Exercise details
In the entries that follow, the first line to write out is the one containing "[bids] and [asks]", and the last is the one containing "until then. *)". Reproduce that stretch exactly, with nothing before or after it.

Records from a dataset
BEGIN
(** * Genes-N-Risks: the statistics helpers of [genocode/vectorized_datavis.py]

    A shallow embedding of the numeric module behind the dashboard, and the
    properties its specification states about it.

    Modelling conventions.
    - A Python [float] is a real number of [R]: rounding, overflow to
      infinity and NaN are outside the model, except inside
      [statistics.NormalDist], whose branches test computed floats against
      zero: there a result is a [float64], which underflows to zero,
      overflows to an infinity and can be NaN.  A Python [int] is a [Z].
    - A dynamically typed scalar is a [pyval]; an argument that may be a
      numpy array is a [pyobj].
    - A Python exception is a value of [pyexc], and a fallible computation
      returns a [result].
    - [numpy.random.normal] draws from the process-wide generator: its state
      is threaded explicitly ([rand]).
    - [numpy], [math] and [statistics] are not part of the repository; the
      functions used from them are modelled after their documentation and
      named after the library function they stand for. *)

From Stdlib Require Import Reals Lra Lia ZArith List String Ascii Bool Arith.
From Stdlib Require Import DecimalString Permutation.
Import ListNotations.

Local Open Scope R_scope.
(** * VolumeAdjustW12_2: the quoting engine of the AutoTrader

    A shallow embedding of [example_models/VolumeAdjustW12_2.py] and the
    properties of its event handlers.

    Python integers are [Z]; Python floats are the kernel's binary64
    [float]s, whose operations round exactly as CPython's do; the sets
    [bids] and [asks] are [gset Z]; a handler is a computation over the
    trader's fields that emits the commands it sends to the exchange and
    may raise a Python exception part-way, keeping the assignments made
    until then. *)

From Stdlib Require Import ZArith NArith List Bool Lia Floats Sorted.
From Stdlib Require Strings.Byte.
From stdpp Require Import gmap.
Import ListNotations.

Local Open Scope Z_scope.

(** ** The Python builtins the trader calls *)

Module Py.

(** The exceptions the handlers can raise. *)
Inductive exn : Set :=
| IndexError
| ZeroDivisionError
| OverflowError
| ValueError
| UnicodeDecodeError.

(** A pure expression either evaluates or raises. *)
Inductive result (A : Type) : Type :=
| Ok (a : A)
| Raise (e : exn).
Arguments Ok {A} a.
Arguments Raise {A} e.

Definition rbind {A B} (r : result A) (k : A -> result B) : result B :=
  match r with
  | Ok a => k a
  | Raise e => Raise e
  end.

#[global] Instance result_ret : MRet result := @Ok.
#[global] Instance result_bind : MBind result := fun A B k r => rbind r k.

(** [seq[i]]: a negative index counts from the end. *)
Definition getitem {A} (l : list A) (i : Z) : result A :=
  let n := Z.of_nat (length l) in
  let j := if i <? 0 then i + n else i in
  if j <? 0 then Raise IndexError
  else match nth_error l (Z.to_nat j) with
       | Some x => Ok x
       | None => Raise IndexError
       end.

(** [x in seq] on integers. *)
Definition contains (x : Z) (l : list Z) : bool := existsb (Z.eqb x) l.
END
Exercise output
    [bids] and [asks] are [gset Z]; a handler is a computation over the
    trader's fields that emits the commands it sends to the exchange and
    may raise a Python exception part-way, keeping the assignments made
    until then. *)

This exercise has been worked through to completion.